Counting characters with a narrow rule
count is useful when the job is just to measure how many characters from a small set appear in the string. That keeps the code direct and skips the need for a longer loop when a single method call can state the answer. It works especially well for quick validation, frequency checks, and simple text analysis where the question is narrow and the input is already in hand. When the rule gets more complex, a different approach may give the reader more context.
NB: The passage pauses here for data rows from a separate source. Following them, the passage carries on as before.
(** ** [return_memory] *)
Lemma coalesce_ok s scap cap l : ∀ k l0 n cs bps own h live i a co used objs, stack_is s scap (l0 ++ l) → length l0 = k → coalescer_is co cap used objs → Z.of_nat (length objs + length l) ≤ cap →
  core (n + Z.of_nat (length l + length objs)) cs bps own h (l ++ objs ++ live) → 0 ≤ n → handle_at i a cs bps →
  ∃ co' a' h' used' objs', coalesce md s (Z.of_nat <$> seq k (length l)) co a h = Ok ((co', a'), h') ∧ sa_slag a' = sa_slag a ∧ coalescer_is co' cap used' objs' ∧
    system_ok (n + Z.of_nat (length objs')) cs bps i a' own h' (objs' ++ live).
Proof.
  induction l as [|x l IH]; intros k l0 n cs bps own h live i a co used objs Hs Hk Hco Hcap Hc Hn Ha; cbn [length seq fmap list_fmap coalesce].
  { exists co, a, h, used, objs. split_and!; try done. by apply system_id. }
  rewrite (lift_bind _ x) by (eapply stack_get; [exact Hs|]; subst k; by apply list_lookup_middle). cbn [length app] in *.
  destruct (core_find _ _ _ _ _ Hok _ _ _ _ _ _ x Hc) as (p & _ & Hin & Hpg); [left|].
  destruct (core_live _ _ _ _ _ Hok _ _ _ _ _ _ Hc) as [Hnd _]. apply list.NoDup_cons in Hnd as [Hno _]. pose proof (used_objs _ _ _ _ Hco).
  destruct (insert_ok co cap used objs p x Hco Hpg Hin) as (b & co1 & E1 & Hb); [set_solver|lia|]. rewrite (lift_bind _ _ _ _ E1).
  assert (Hs' : stack_is s scap ((l0 ++ [x]) ++ l)) by (by rewrite <- app_assoc). assert (Hk' : length (l0 ++ [x]) = S k) by (rewrite length_app; cbn; lia). destruct b.
  - destruct Hb as [used1 Hco1]. unfold mbind at 1, M_bind at 1. cbn [mret M_ret]. eapply (IH (S k) (l0 ++ [x])); try done; cbn [length]; [lia|].
    eapply core_perm; [eapply core_mono; [exact Hc|lia]|done|]. cbn. by rewrite <- Permutation_middle.
  - subst co1. destruct (free_ok _ _ _ _ _ Hok (n + Z.of_nat (length l + length objs)) cs bps own h (l ++ objs ++ live) x i a) as (a1 & h1 & Ef & Es1 & Ha1 & Hc1); [|lia|done|].
    { eapply core_mono; [exact Hc|lia]. }
    rewrite (M_bind_run _ _ _ _ _ Ef). destruct (IH (S k) (l0 ++ [x]) n _ _ own h1 live i a1 co used objs Hs' Hk' Hco ltac:(lia) Hc1 Hn Ha1) as (co' & a' & h' & used' & objs' & E2 & Es2 & Hco' & Hsys).
    exists co', a', h', used', objs'. split_and!; [done|congruence|done|]. by eapply system_again.
Qed.

Lemma flush_ok cap us : ∀ k u0 n cs bps own h live i a co, stack_is (co_used co) cap (u0 ++ us) → length u0 = k → NoDup us → (∀ u, u ∈ us → 0 ≤ u ∧ ∃ c, co_cells co !! Z.to_nat u = Some c ∧ cell_ok c) →
  (∀ u c, u ∉ us → 0 ≤ u → co_cells co !! Z.to_nat u = Some c → c = default_cell) →
  core (n + Z.of_nat (length us)) cs bps own h ((us ≫= bucket_objects (co_cells co)) ++ live) → 0 ≤ n → handle_at i a cs bps →
  ∃ co' a' h', flush md (Z.of_nat <$> seq k (length us)) co a h = Ok ((co', a'), h') ∧ sa_slag a' = sa_slag a ∧ co_used co' = co_used co ∧ length (co_cells co') = length (co_cells co) ∧
    (∀ u c, 0 ≤ u → co_cells co' !! Z.to_nat u = Some c → c = default_cell) ∧ system_ok n cs bps i a' own h' live.
Proof.
  induction us as [|u us IH]; intros k u0 n cs bps own h live i a co Hs Hk Hnd Hus Hfr Hc Hn Ha; cbn [length seq fmap list_fmap flush].
  { exists co, a, h. split_and!; try done; [intros u c; apply Hfr; apply not_elem_of_nil|]. apply system_id; [done|]. cbn in Hc. by rewrite Z.add_0_r in Hc. }
  rewrite (lift_bind _ u) by (eapply stack_get; [exact Hs|]; subst k; by apply list_lookup_middle). destruct (Hus u) as (Hu & c & Ec & Hce); [left|].
  rewrite (lift_bind _ c) by (by rewrite Ec). apply list.NoDup_cons in Hnd as [Hnu Hnd]. pose proof header_in_page as [Hhd Hbits]. pose proof (ce_word _ Hce).
  rewrite (lift_bind _ (cell_slag c)) by (apply find_in_page; [apply Hce|unfold cell_slag, Coalesce.rc_offset in *; lia]). fold (cell_word c). rewrite bind_cons in Hc. unfold bucket_objects at 1 in Hc. rewrite Ec in Hc. cbn [from_option] in Hc.
  assert (Hrest : ∀ v, v ∈ us → 0 ≤ v ∧ v ≠ u) by (intros v Hv; split; [apply Hus; by right|by intros ->]).
  assert (Hsame : us ≫= bucket_objects (<[Z.to_nat u := default_cell]> (co_cells co)) = us ≫= bucket_objects (co_cells co)).
  { apply bind_ext_in. intros v Hv. destruct (Hrest v Hv) as [Hv0 Hne]. unfold bucket_objects. by rewrite bucket_other. }
  destruct (bulk_ok _ _ _ _ _ Hok (n + Z.of_nat (length us)) cs bps own h ((us ≫= bucket_objects (co_cells co)) ++ live) (cell_slag c) (cell_word c) (rf_mask c) i a) as (a1 & h1 & E1 & Es1 & Ha1 & Hc1);
    [rewrite app_assoc; eapply core_mono; [exact Hc|cbn [length]; lia]|lia|done|apply Hce|apply (ce_page _ Hce)|apply (ce_objects _ Hce)|].
  rewrite (M_bind_run _ _ _ _ _ E1). set (co1 := mkCoalescer _ _).
  destruct (IH (S k) (u0 ++ [u]) n (<[i := sa_pages a1]> cs) (<[i := sa_available a1]> bps) own h1 live i a1 co1) as (co' & a' & h' & E2 & Es2 & Eu & El & Hall & Hsys); cbn [co1 co_used co_cells]; try done.
  - by rewrite <- app_assoc.
  - rewrite length_app. cbn. lia.
  - intros v Hv. destruct (Hrest v Hv) as [Hv0 Hne]. rewrite bucket_other by done. apply Hus. by right.
  - intros v c' Hv Hv0. destruct (decide (u = v)) as [<-|Hne]; [rewrite list_lookup_insert_eq by (by eapply lookup_lt_Some); by intros [= <-]|].
    rewrite bucket_other by done. apply Hfr; [|done]. rewrite not_elem_of_cons. naive_solver.
  - by rewrite Hsame.
  - exists co', a', h'. split_and!; [done|congruence|done|rewrite El; cbn; by rewrite length_insert|done|]. by eapply system_again.
Qed.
The method is also handy when the goal is to compare text samples without pulling in heavier parsing logic. A quick count can tell you whether a field looks empty, whether a string is mostly digits, or whether a specific character keeps showing up more than expected. Those checks are small, but they are often enough to guide the next branch of code. In that role, count keeps the rule visible and the decision easy to explain.
The result can also be a quick sanity check before the code does something more expensive. If the count looks wrong, the caller can stop early and avoid a larger parse or a more detailed match. That makes count useful not just for measuring text, but for deciding whether the text is worth processing further at all. The call stays short, and the reason for using it stays plain.